## Stored data entries:
(** One turn of the loop: [next] is [*(argv + 1)], or [None] when that is NULL.  Returns
    [argCount]. *)
Definition option1 (arg : string) (next : option string) (o : options) : res (options * nat) :=
  '(o, argCount) ←
    (if String.eqb arg "-d" then
       Done match next with
            | None => (set_debugArgs o "+", 1%nat)
            | Some s => (set_debugArgs o s, 2%nat)
            end
     else if String.eqb arg "-rs" then
       match next with
       | None => Assert
       | Some s => Done (set_randomYield o (Some (atoi s)), 2%nat)
       end
     else if String.eqb arg "-A" then
       Done (set_threadChoice o (match next with None => -1 | Some s => atoi s end), 2%nat)
     else if String.eqb arg "-V" then
       Done (set_swapChoice o (match next with None => 0 | Some s => atoi s end), 2%nat)
     else if String.eqb arg "-M" then
       Done (set_memChoice o (match next with None => 1 | Some s => atoi s end), 2%nat)
     else Done (o, 1%nat));
  let o := if USER_PROGRAM b && String.eqb arg "-s" then set_debugUserProg o true else o in
  let o := if USER_PROGRAM b && String.eqb arg "-E" then set_pageFlag o true else o in
  let o := if FILESYS_NEEDED b && String.eqb arg "-f" then set_format o true else o in
  if NETWORK b && String.eqb arg "-l" then
    match next with
    | None => Assert
    | Some s => Done (set_rely o (atof s), 2%nat)
    end
  else if NETWORK b && String.eqb arg "-m" then
    match next with
    | None => Assert
    | Some s => Done (set_netname o (atoi s), 2%nat)
    end
  else Done (o, argCount).

(** The loop: [argc -= argCount, argv += argCount]. *)
Fixpoint parse (args : list string) (o : options) : res options :=
  match args with
  | [] => Done o
  | arg :: rest =>
      '(o, argCount) ← option1 arg (head rest) o;
      match rest, argCount with
      | _ :: rest', S (S _) => parse rest' o
      | _, _ => parse rest o
      end
  end.
Lemma jwks_guards_under_gate_witness :
  exists r2 e2,
    @test_jwks Scripted
      (snd (@test_discovery Scripted
              (fresh_env [ ok (JObj (discovery_doc (JStr "https://example.org/jwks")));
                           ok (JObj [("keys", JArr [full_key])]) ]))) =
      (inr r2, e2) /\
    message r2 <> "Discovery must pass first" /\
    message r2 <> "No jwks_uri in discovery".
Proof.
  edestruct (@jwks_guards_under_gate Scripted
               (fresh_env [ ok (JObj (discovery_doc (JStr "https://example.org/jwks")));
                            ok (JObj [("keys", JArr [full_key])]) ]))
    as (doc & uri & r2 & e2 & Hmd & Huri & Hrun & Hfirst & Hiff);
    [reflexivity | reflexivity |].
  exists r2, e2. split; [exact Hrun |]. split; [exact Hfirst |].
  intros Hm. apply Hiff in Hm.
  vm_compute in Hmd. injection Hmd as <-. vm_compute in Huri.
  injection Huri as <-. discriminate Hm.
Defined.

(** C10 as stated fails: a discovery document whose [jwks_uri] is the empty
    string passes the Discovery check, and the JWKS check run behind the
    gate then ends in its "No jwks_uri in discovery" branch. *)
Lemma jwks_uri_guard_reached_under_gate :
  exists r1 e1 r2 e2,
    @test_discovery Scripted (fresh_env [ok (JObj (discovery_doc (JStr "")))]) =
      (inr r1, e1) /\
    passed r1 = true /\
    @test_jwks Scripted e1 = (inr r2, e2) /\
    message r2 = "No jwks_uri in discovery".
Proof.
  do 4 eexists. split; [reflexivity |]. split; [reflexivity |].
  split; reflexivity.
Qed.

(** A document without [jwks_uri] and with a foreign issuer is reported for
    its missing field; with every field present, for its issuer. *)
Example discovery_missing_before_issuer :
  fst (@test_discovery Scripted
         (fresh_env [ok (JObj [ ("issuer", JStr "https://other.example");
                                ("authorization_endpoint", JStr "a");
                                ("token_endpoint", JStr "t");
                                ("response_types_supported", JArr []);
                                ("subject_types_supported", JArr []);
                                ("id_token_signing_alg_values_supported", JArr []) ])])) =
  inr (failed "Discovery Endpoint" "Missing required fields: jwks_uri"
         (JObj [ ("issuer", JStr "https://other.example");
                 ("authorization_endpoint", JStr "a");
                 ("token_endpoint", JStr "t");
                 ("response_types_supported", JArr []);
                 ("subject_types_supported", JArr []);
                 ("id_token_signing_alg_values_supported", JArr []) ])).
Proof. reflexivity. Qed.

Example discovery_issuer_mismatch :
  match fst (@test_discovery Scripted
               (fresh_env [ok (JObj (("issuer", JStr "https://other.example")
                                       :: discovery_doc (JStr "u")))])) with
  | inr r => message r = "Issuer mismatch: https://other.example != https://example.org"
  | inl _ => False
  end.
Proof. reflexivity. Qed.


(** * Further properties of the validator *)

Section Coverage.
Context {RT : Runtime}.

Ltac run :=
  cbv [ try_except bind lift ret get_self set_metadata request
        requests_get requests_post requests_put requests_delete
        py_bind py_ret py_raise ].

Ltac case_split :=
  match goal with
  | |- context [match ?x with _ => _ end] =>
      lazymatch x with
      | context [match _ with _ => _ end] => fail
      | _ => destruct x eqn:?
      end
  end.

(** ** Trailing slashes *)

Lemma rstrip_slash_last (s : string) : last_char (rstrip_slash s) <> Some "/"%char.
Proof.
  induction s as [| c s IH]; [discriminate |].
  cbn [rstrip_slash].
  destruct (rstrip_slash s) as [| d t] eqn:E.
  - destruct (Ascii.eqb c "/") eqn:Hc; [discriminate |].
    cbn [last_char]. intros [= ->]. discriminate Hc.
  - cbn [last_char] in *. exact IH.
Qed.

Lemma rstrip_slash_fixed (s : string) :
  last_char s <> Some "/"%char -> rstrip_slash s = s.
Proof.
  induction s as [| c s IH]; [reflexivity |].
  intros H. cbn [rstrip_slash].
  destruct s as [| d t].
  - cbn [rstrip_slash]. cbn [last_char] in H.
    destruct (Ascii.eqb_spec c "/"); [congruence | reflexivity].
  - rewrite IH by exact H. reflexivity.
Qed.

Lemma rstrip_slash_slashes (n : nat) : rstrip_slash (slashes n) = "".
Proof. induction n as [| n IH]; [reflexivity |]. cbn [slashes rstrip_slash]. rewrite IH. reflexivity. Qed.

Lemma rstrip_slash_app (s : string) (n : nat) :
  rstrip_slash (s ++ slashes n) = rstrip_slash s.
Proof.
  induction s as [| c s IH].
  - cbn [append]. rewrite rstrip_slash_slashes. reflexivity.
  - cbn [append rstrip_slash]. rewrite IH. reflexivity.
Qed.

(** X1. [rstrip('/')] as the script uses it: the result never ends in a
    slash, a string that does not end in a slash is kept as it is, any
    number of trailing slashes is dropped, and stripping twice (as [main]
    and then [__init__] do) is stripping once. *)
Theorem rstrip_slash_spec (s : string) (n : nat) :
  last_char (rstrip_slash s) <> Some "/"%char /\
  (last_char s <> Some "/"%char -> rstrip_slash (s ++ slashes n) = s) /\
  rstrip_slash (rstrip_slash s) = rstrip_slash s /\
  init (rstrip_slash s) = init s.
Proof.
  split; [apply rstrip_slash_last |].
  split; [intros H; rewrite rstrip_slash_app; apply rstrip_slash_fixed, H |].
  assert (Hid : rstrip_slash (rstrip_slash s) = rstrip_slash s)
    by apply rstrip_slash_fixed, rstrip_slash_last.
  split; [exact Hid |]. unfold init. rewrite Hid. reflexivity.
Qed.
(** * The top-of-block auction lane of [blockbuster]

    A shallow embedding of [blockbuster/tob_lane.go] and [blockbuster/utils.go]
    and the properties of bid selection, membership bookkeeping and
    speculative execution that the lane is expected to satisfy.

    Conventions.
    - A Go value of type [int64] is a [Z]; [len] of a slice is a [nat]
      converted with [Z.of_nat].
    - [map[string]struct{}] is a [gset string], [map[string][]byte] is a
      [gmap string bytes].
    - A Go pair [(v, err)] of which the caller inspects only one side is a
      [result]; where the caller inspects both sides the pair is kept.
    - [sdk.Context] is passed by value but carries a reference to the
      multistore.  The store contents are threaded explicitly ([Store]); the
      by-value remainder of the context is [Meta].
    - The logger has no influence on any returned value and is left out. *)

From Stdlib Require Import ZArith String List.
From stdpp Require Import base gmap sets list strings sorting.

Open Scope string_scope.
Open Scope Z_scope.

(** ** Byte strings and errors *)

Definition bytes : Type := list Byte.byte.

(** [int64(len(bz))] *)
Definition len64 (bz : bytes) : Z := Z.of_nat (length bz).

(** Two's complement wrap-around of [int64] arithmetic. *)
Definition wrap64 (z : Z) : Z := (z + 2 ^ 63) mod 2 ^ 64 - 2 ^ 63.

(** Go [error] values.  [ErrWrap msg e] is [fmt.Errorf(msg + ": %w", e)],
    [ErrMsg msg] is [fmt.Errorf(msg)], [ErrExternal] is whatever an external
    collaborator (codec, validation hook, auction factory) reports. *)
Inductive error : Type :=
| ErrTxNotFound
| ErrDuplicate
| ErrCapacity
| ErrExternal (what : string)
| ErrMsg (msg : string)
| ErrWrap (msg : string) (cause : error).

Definition result (A : Type) : Type := (A + error)%type.

(** A Go call either returns or panics. *)
Inductive outcome (A : Type) : Type :=
| Returns (a : A)
| Panics (msg : string).
Arguments Returns {A} a.
Arguments Panics {A} msg.

Definition error_eqb_head (e target : error) : bool :=
  match e, target with
  | ErrTxNotFound, ErrTxNotFound => true
  | ErrDuplicate, ErrDuplicate => true
  | ErrCapacity, ErrCapacity => true
  | ErrExternal a, ErrExternal b => bool_decide (a = b)
  | ErrMsg a, ErrMsg b => bool_decide (a = b)
  | _, _ => false
  end.

(** [errors.Is(e, target)] for a sentinel [target]: walk the [%w] chain. *)
Fixpoint errors_Is (e target : error) : bool :=
  match e with
  | ErrWrap _ cause => errors_Is cause target
  | _ => error_eqb_head e target
  end.

(** ** Auction bid metadata *)

Record AuctionBidInfo : Type := {
  Bidder : string;
  Bid : Z;
  Transactions : list bytes;
  Timeout : Z
}.

Section Blockbuster.

Context {Tx Store Meta : Type}.

(** [hex.EncodeToString(sha256.Sum256(bz)[:])] of the Go standard library. *)
Variable sha256_hex : bytes -> string.

(** [sdk.TxEncoder], [sdk.TxDecoder] and [sdk.AnteHandler].  The handler
    receives the store behind the context it is given, the by-value part of
    that context and the [simulate] flag; it leaves its writes in that store
    and returns a new context value and an error. *)
Definition TxEncoder : Type := Tx -> result bytes.
Definition TxDecoder : Type := bytes -> result Tx.
Definition AnteHandler : Type :=
  Store -> Meta -> Tx -> bool -> Store * Meta * option error.

(** [mempool.AuctionFactory]: an interface with two methods.
    [GetAuctionBidInfo] returns a pointer and an error, both of which are
    inspected by the callers. *)
Record AuctionFactory : Type := {
  GetAuctionBidInfo : Tx -> option AuctionBidInfo * option error;
  WrapBundleTransaction : bytes -> result Tx
}.

(** [GetTxHashStr] of [utils.go] (and the method [getTxHashStr]). *)
Definition GetTxHashStr (txEncoder : TxEncoder) (tx : Tx) : result string :=
  match txEncoder tx with
  | inr err => inr (ErrWrap "failed to encode transaction" err)
  | inl txBz => inl (sha256_hex txBz)
  end.

(** ** The priority mempool *)

(** Modelled from the spec: the priority mempool of package [mempool]
    ([mempool.NewPriorityMempool], its [Insert], [Remove], [CountTx] and
    [Select]) is not among the sources.  The spec describes it as a container
    keyed by transaction identity, the identity being the hex SHA-256 of the
    encoding, ordered by priority and then by insertion, highest priority
    first; [Insert] fails with a duplicate error for a present identity, with
    a capacity error when the pool is at its configured maximum, and
    propagates encode errors; [Remove] reports not-found for an absent
    identity and may fail in other, unspecified, ways ([removeFault], which
    names the failure); the
    iterator walks a snapshot in priority order.  [entries] is kept in
    iteration order, every transaction next to its identity. *)
Record PriorityMempool : Type := {
  TxPriority : Tx -> Z;
  MaxTx : Z;
  identity : Tx -> result string;
  removeFault : Tx -> option string;
  entries : list (string * Tx)
}.
(** A call pushes at most one token, at the end, and only the token of the
    search parameter's code with the system given and the stored value. *)
Lemma buildSimpleToken_cases result searchParam caseSensitive system value :
  let token :=
    Token.mk (SearchParameter.code searchParam) system (storedValue caseSensitive value) in
  (buildSimpleToken result searchParam caseSensitive system value = result ++ [token]
   /\ (Js.truthy system || Js.truthy value) = true
   /\ ~ In (Token.mk (SearchParameter.code searchParam) system value) result)
  \/ (buildSimpleToken result searchParam caseSensitive system value = result
      /\ ((Js.truthy system || Js.truthy value) = false
          \/ In (Token.mk (SearchParameter.code searchParam) system value) result)).
Proof.
  intros token. unfold buildSimpleToken.
  destruct (Js.truthy system || Js.truthy value) eqn:Et; simpl.
  - destruct (existsb (sameToken searchParam system value) result) eqn:Ex; simpl.
    + right. split; [reflexivity|]. right.
      apply existsb_exists in Ex as [tok [Hin Hs]].
      apply sameToken_eq in Hs. now subst.
    + left. split; [reflexivity|]. split; [reflexivity|].
      intros Hin.
      assert (existsb (sameToken searchParam system value) result = true) as Ex'.
      { apply existsb_exists. eexists. split; [exact Hin | apply sameToken_refl]. }
      congruence.
  - right. split; [reflexivity|]. now left.
Qed.

Lemma buildSimpleToken_keeps result searchParam caseSensitive system value token :
  In token result ->
  In token (buildSimpleToken result searchParam caseSensitive system value).
Proof.
  intros Hin.
  destruct (buildSimpleToken_cases result searchParam caseSensitive system value)
    as [[E _]|[E _]]; rewrite E; auto using in_or_app.
Qed.

(** After a call with a system or a value, the list holds the token as given
    or as stored. *)
Lemma buildSimpleToken_holds result searchParam caseSensitive system value :
  (Js.truthy system || Js.truthy value) = true ->
  let result' := buildSimpleToken result searchParam caseSensitive system value in
  In (Token.mk (SearchParameter.code searchParam) system (storedValue caseSensitive value)) result'
  \/ In (Token.mk (SearchParameter.code searchParam) system value) result'.
Proof.
  intros Et result'. subst result'.
  destruct (buildSimpleToken_cases result searchParam caseSensitive system value)
    as [[E _]|[E [F|Hin]]]; rewrite E.
  - left. apply in_or_app. right. now left.
  - congruence.
  - now right.
Qed.

(** For a case-sensitive parameter the skip of queued candidates keeps the
    list free of repetitions. *)
Lemma buildSimpleToken_NoDup result searchParam system value :
  NoDup result -> NoDup (buildSimpleToken result searchParam true system value).
Proof.
  intros Hnd.
  destruct (buildSimpleToken_cases result searchParam true system value)
    as [[E [_ Hnot]]|[E _]]; rewrite E; [|exact Hnd].
  unfold storedValue. rewrite andb_false_r.
  apply NoDup_app; [exact Hnd | repeat constructor; auto |].
  intros x Hin [<-|[]]. exact (Hnot Hin).
Qed.

Lemma buildCodingToken_keeps result searchParam caseSensitive coding token :
  In token result ->
  In token (buildCodingToken result searchParam caseSensitive coding).
Proof.
  intros Hin. destruct coding as [c|]; simpl; auto.
  apply buildSimpleToken_keeps.
  destruct (Js.truthy (Coding.display c)); auto using buildSimpleToken_keeps.
Qed.

Lemma fold_codings_keeps searchParam caseSensitive codings : forall result token,
  In token result ->
  In token
    (fold_left
       (fun result coding => buildCodingToken result searchParam caseSensitive (Some coding))
       codings result).
Proof.
  induction codings as [|c rest IH]; cbn [fold_left]; intros result token Hin; auto.
  apply IH. now apply buildCodingToken_keeps.
Qed.

(** ** C1: the tokens of a CodeableConcept and of a Coding *)

Lemma buildSimpleToken_tokenFor result searchParam caseSensitive system value :
  (Js.truthy system || Js.truthy value) = true ->
  exists token,
    tokenFor searchParam caseSensitive system value token
    /\ In token (buildSimpleToken result searchParam caseSensitive system value).
Proof.
  intros Et.
  destruct (buildSimpleToken_holds result searchParam caseSensitive system value Et)
    as [Hin|Hin].
  - eexists. split; [|exact Hin].
    unfold tokenFor, storedValue.
    destruct (Js.truthy value), caseSensitive; simpl; auto.
  - eexists. split; [|exact Hin]. now left.
Qed.

Lemma buildCodingToken_tokens result searchParam caseSensitive coding :
  let result' := buildCodingToken result searchParam caseSensitive (Some coding) in
  (Js.truthy (Coding.display coding) = true ->
   exists token,
     tokenFor searchParam caseSensitive (Some "text") (Coding.display coding) token
     /\ In token result')
  /\ ((Js.truthy (Coding.system coding) || Js.truthy (Coding.code coding)) = true ->
      exists token,
        tokenFor searchParam caseSensitive (Coding.system coding) (Coding.code coding) token
        /\ In token result').
Proof.
  intros result'. subst result'. unfold buildCodingToken. split.
  - intros Ed. rewrite Ed.
    destruct (buildSimpleToken_tokenFor result searchParam caseSensitive
                (Some "text") (Coding.display coding)) as [token [Ht Hin]].
    { rewrite Ed. apply orb_true_r. }
    exists token. split; [exact Ht|]. now apply buildSimpleToken_keeps.
  - intros Es. now apply buildSimpleToken_tokenFor.
Qed.
(** * The content formatter of the product details viewer

    A shallow embedding of [format_content_locally] (src/web_app.py) and of
    the one line that prepares its argument, together with the fragment of
    Python's [re] module and of [str] that the function relies on.

    Text.  A Python [str] is modelled as a list of characters, and a
    character as an [ascii]: the code points 0..255 (Latin-1).  The classes
    [\w], [\s], [\d], the case folding of [re.IGNORECASE] and [str.strip]
    are the Unicode ones of Python 3 restricted to that range.

    Regular expressions.  A pattern is a term of [regex]; each pattern of
    the source is transcribed next to its Python text.  The matcher is a
    backtracking matcher in continuation-passing style, greedy as [re] is.
    The scanning functions ([re.findall], [re.split], [re.sub]) are built
    on one left-to-right scan, [finditer]. *)

From Stdlib Require Import Ascii String List Bool Arith Lia.
Import ListNotations.

Set Implicit Arguments.

(** * The program *)

(** ** Characters and strings *)

Definition str := list ascii.

(** A string literal as a Python [str]. *)
Definition py (s : string) : str := list_ascii_of_string s.

Definition code (c : ascii) : nat := nat_of_ascii c.

Definition between (lo hi : nat) (c : ascii) : bool :=
  (lo <=? code c) && (code c <=? hi).

(** [str.isspace] on one character, which is also the class [\s]:
    TAB..CR, FS..US, the blank, NEL and the no-break space. *)
Definition is_space (c : ascii) : bool :=
  between 9 13 c || between 28 32 c || (code c =? 133) || (code c =? 160).

(** The class [\d]: the decimal digits. *)
Definition is_digit (c : ascii) : bool := between 48 57 c.

(** [str.isalnum] on one character. *)
Definition is_alnum (c : ascii) : bool :=
  between 48 57 c || between 65 90 c || between 97 122 c
  || (code c =? 170) || between 178 179 c || (code c =? 181)
  || between 185 186 c || between 188 190 c
  || between 192 214 c || between 216 246 c || between 248 255 c.

(** The class [\w]: alphanumerics and the underscore. *)
Definition is_word (c : ascii) : bool := is_alnum c || (code c =? 95).

(** Simple lower-casing, as [re.IGNORECASE] folds a character. *)
Definition lower (c : ascii) : ascii :=
  if between 65 90 c || between 192 214 c || between 216 222 c
  then ascii_of_nat (code c + 32) else c.

Definition newline : ascii := ascii_of_nat 10.
Definition dquote : ascii := ascii_of_nat 34.
Definition colon : ascii := ascii_of_nat 58.

(** [s.lstrip()], [s.rstrip()] and [s.strip()]. *)
Fixpoint lstrip (s : str) : str :=
  match s with
  | c :: s' => if is_space c then lstrip s' else s
  | [] => []
  end.

Definition rstrip (s : str) : str := rev (lstrip (rev s)).

Definition strip (s : str) : str := rstrip (lstrip s).

(** [sep.join(parts)]. *)
Fixpoint join (sep : str) (parts : list str) : str :=
  match parts with
  | [] => []
  | [p] => p
  | p :: ps => p ++ sep ++ join sep ps
  end.

(** ** Regular expressions *)

Inductive regex : Type :=
| Eps                            (* the empty pattern *)
| Chr (c : ascii)                (* a literal character *)
| Cls (p : ascii -> bool)        (* a class: \w, \s, [...] *)
| Seq (r1 r2 : regex)            (* r1 r2 *)
| Alt (r1 r2 : regex)            (* r1|r2 *)
| Star (p : ascii -> bool)       (* [...]*, greedy *)
| Plus (p : ascii -> bool)       (* [...]+, greedy *)
| WordB                          (* \b *)
| Behind (p : ascii -> bool)     (* (?<=[...]) *)
| Group (r : regex).             (* ( r ), the capturing group 1 *)

(** The state of a match attempt: the characters taken so far (last one
    first), the text still ahead, and what group 1 holds. *)
Record mstate : Type := MState {
  consumed : str;
  remaining : str;
  captured : option str
}.

Section Matcher.

(** [flags=re.IGNORECASE] *)
Variable ignorecase : bool.

(** The text before the position where the attempt starts, last
    character first. *)
Variable before : str.

Definition chr_eq (c x : ascii) : bool :=
  if ignorecase then Ascii.eqb (lower x) (lower c) else Ascii.eqb x c.

Definition word_at (o : option ascii) : bool :=
  match o with Some c => is_word c | None => false end.

Definition prev_char (st : mstate) : option ascii :=
  hd_error (consumed st ++ before).

Definition next_char (st : mstate) : option ascii :=
  hd_error (remaining st).

(** [\b]: exactly one side of the position is a word character. *)
Definition at_boundary (st : mstate) : bool :=
  xorb (word_at (prev_char st)) (word_at (next_char st)).

Definition take1 (p : ascii -> bool) (st : mstate)
    (k : mstate -> option mstate) : option mstate :=
  match remaining st with
  | x :: xs => if p x then k (MState (x :: consumed st) xs (captured st))
               else None
  | [] => None
  end.

(** Greedy repetition of a class: the longest run first, then shorter
    ones while the continuation fails. *)
Fixpoint star (p : ascii -> bool) (cons rem : str) (g : option str)
    (k : mstate -> option mstate) : option mstate :=
  match rem with
  | x :: xs =>
      if p x then
        match star p (x :: cons) xs g k with
        | Some r => Some r
        | None => k (MState cons rem g)
        end
      else k (MState cons rem g)
  | [] => k (MState cons rem g)
  end.

Fixpoint rmatch (r : regex) (st : mstate)
    (k : mstate -> option mstate) : option mstate :=
  match r with
  | Eps => k st
  | Chr c => take1 (chr_eq c) st k
  | Cls p => take1 p st k
  | Seq r1 r2 => rmatch r1 st (fun st' => rmatch r2 st' k)
  | Alt r1 r2 =>
      match rmatch r1 st k with
      | Some res => Some res
      | None => rmatch r2 st k
      end
  | Star p => star p (consumed st) (remaining st) (captured st) k
  | Plus p =>
      take1 p st (fun st' =>
        star p (consumed st') (remaining st') (captured st') k)
  | WordB => if at_boundary st then k st else None
  | Behind p =>
      match prev_char st with
      | Some c => if p c then k st else None
      | None => None
      end
  | Group r1 =>
      rmatch r1 st (fun st' =>
        k (MState (consumed st') (remaining st')
             (Some (rev (firstn (length (consumed st') - length (consumed st))
                                (consumed st'))))))
  end.

(** [pattern.match(text, pos)]: an attempt anchored at the position. *)
Definition match_at (r : regex) (aft : str) : option mstate :=
  rmatch r (MState [] aft None) Some.

End Matcher.

(** One match as the scan reports it: the text before it (last character
    first), the unmatched text [gap] between the previous match and this
    one, what the match holds ([m.group(0)], [m.group(1)]) and the text
    after it. *)
Record occurrence : Type := Occ {
  left : str;
  gap : str;
  whole : str;
  group1 : option str;
  rest : str
}.

(** A match attempt at one position that succeeds and takes at least one
    character.  None of the patterns of this program matches the empty
    string ([patterns_take_some]), so that every match is a hit
    ([hit_match_at]); an empty match is not reported. *)
Definition hit (ic : bool) (r : regex) (bef aft : str) : option mstate :=
  match match_at ic bef r aft with
  | Some (MState (c :: cs) rem g) => Some (MState (c :: cs) rem g)
  | _ => None
  end.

## Prompt:
Pull out all lines containing the word "present" from the entries above.

## Reply to the task:
    its missing field; with every field present, for its issuer. *)
    first; [Insert] fails with a duplicate error for a present identity, with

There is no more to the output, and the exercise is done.